ABSTRACT: Sex steroid contraceptive regimens result in incomplete suppression of spermatogenesis in 30–45% of Caucasian men. The basis for this is unclear, but differences in the activity of 5α‐reductase (5αR) have been demonstrated. Two isoforms of 5αR have been described: 5αR1 is found in skin, whereas the predominant form in reproductive tissues is 5αR2. To investigate possible contributions of these isoenzymes, we have investigated androgen‐dependent changes in seminal plasma androgens (5αR2) and sebum production (5αR1) during administration of a supraphysiological dose (200 mg IM weekly) of testosterone enanthate (TE) to 33 normal men.Eighteen men rapidly (<20 weeks treatment) became azoospermia, the remainder having a mean sperm density of 2.0 ± 0.6 × 106 at that time.

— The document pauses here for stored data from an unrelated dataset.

(* ===== verification/Kvops.v ===== *)
(** The operations of the key-value store: kv_get, kv_set and kv_delete on a state
    that holds a map and a list of keys in the order of use are the operations on
    the map and the list. *)

From S2P Require Import Prelude Types Cstring Kv Kvtab Kvlru.

#[local] Arguments Z.eqb : simpl never.
#[local] Arguments Z.ltb : simpl never.
#[local] Arguments Z.rem : simpl never.
#[local] Arguments Z.mul : simpl never.
#[local] Arguments Z.add : simpl never.
#[local] Existing Instances KV_ret KV_bind.

(** * What the store promises *)

(** A map from keys to values, the keys in the cache from the least to the most
    recently used one, the number of entries the cache was given, and the
    statistics. *)
Record astore := Astore {
  a_map : gmap (list Z) (list Z);
  a_recent : list (list Z);
  a_count : Z;
  a_hits : Z;
  a_accesses : Z;
  a_sets : Z;
  a_evictions : Z }.

Definition touch (k : list Z) (R : list (list Z)) : list (list Z) := filter (.≠ k) R ++ [k].

Definition spec_access (k : list Z) (a : astore) : astore :=
  if decide (k ∈ a.(a_recent)) then
    Astore a.(a_map) (touch k a.(a_recent)) a.(a_count) (s32 (a.(a_hits) + 1)) (s32 (a.(a_accesses) + 1)) a.(a_sets) a.(a_evictions)
  else Astore a.(a_map) a.(a_recent) a.(a_count) a.(a_hits) (s32 (a.(a_accesses) + 1)) a.(a_sets) a.(a_evictions).

Definition spec_get (k : list Z) (a : astore) : option (list Z) * astore := (a.(a_map) !! k, spec_access k a).

(** The key becomes the most recently used one; when the cache is full, the least
    recently used one leaves it. *)
Definition spec_cache (k : list Z) (a : astore) : astore :=
  let b := spec_access k a in
  let sets := s32 (a.(a_sets) + 1) in
  if decide (k ∈ a.(a_recent)) then
    Astore b.(a_map) b.(a_recent) b.(a_count) b.(a_hits) b.(a_accesses) sets b.(a_evictions)
  else if b.(a_count) <? LRU_CACHE_SIZE then
    Astore b.(a_map) (b.(a_recent) ++ [k]) (b.(a_count) + 1) b.(a_hits) b.(a_accesses) sets b.(a_evictions)
  else
    Astore b.(a_map) (tail b.(a_recent) ++ [k]) b.(a_count) b.(a_hits) b.(a_accesses) sets (s32 (b.(a_evictions) + 1)).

The concentrations of testosterone and 3α, 17β‐andros‐tanediol glucuronide (AdiolG) were lower in seminal plasma than in blood but rose by a similar degree (100%) after 16 weeks TE treatment in both groups. There were no differences in seminal‐plasma concentration of testosterone or AdiolG between azoospermic and Oligozoospermie responders, either pretreatment or after 16 weeks TE treatment. Although the concentrations of dihydrotestosterone (DHT) were similar in seminal plasma and blood pre‐ and posttreatment, there was a selective increase in seminal plasma DHT concentration in the Oligozoospermie responders from 2.12 ± 0.29 to 2.94 ± 0.33 nmol/L (P < 0.05), while there was no significant change in the azoospermic responders (2.18 ± 0.31–2.54 ± 0.27 nmol/L) after 16 weeks of TE treatment. Dihydrotestosterone in seminal plasma is primarily derived from 5αR activity in the epididymis. The concentration of prostaglandin E2 (PGE2) in seminal plasma was unchanged during TE treatment. Sebum excretion was increased during TE treatment, but there were no differences between azoospermic and Oligozoospermie responders pretreatment or after 16 weeks TE treatment. These results are consistent with the hypothesis that incomplete suppression of spermatogenesis during TE treatment is associated with a relatively higher 5αR activity in the reproductive tract (epididymis and/or testis) during TE treatment. As the predominant form of 5αR in the reproductive tract is 5αR2 (type 2), we conclude that the increase in activity derives from this form of the enzyme, rather than the type 1 form (5αR1) predominantly found in nongenital skin.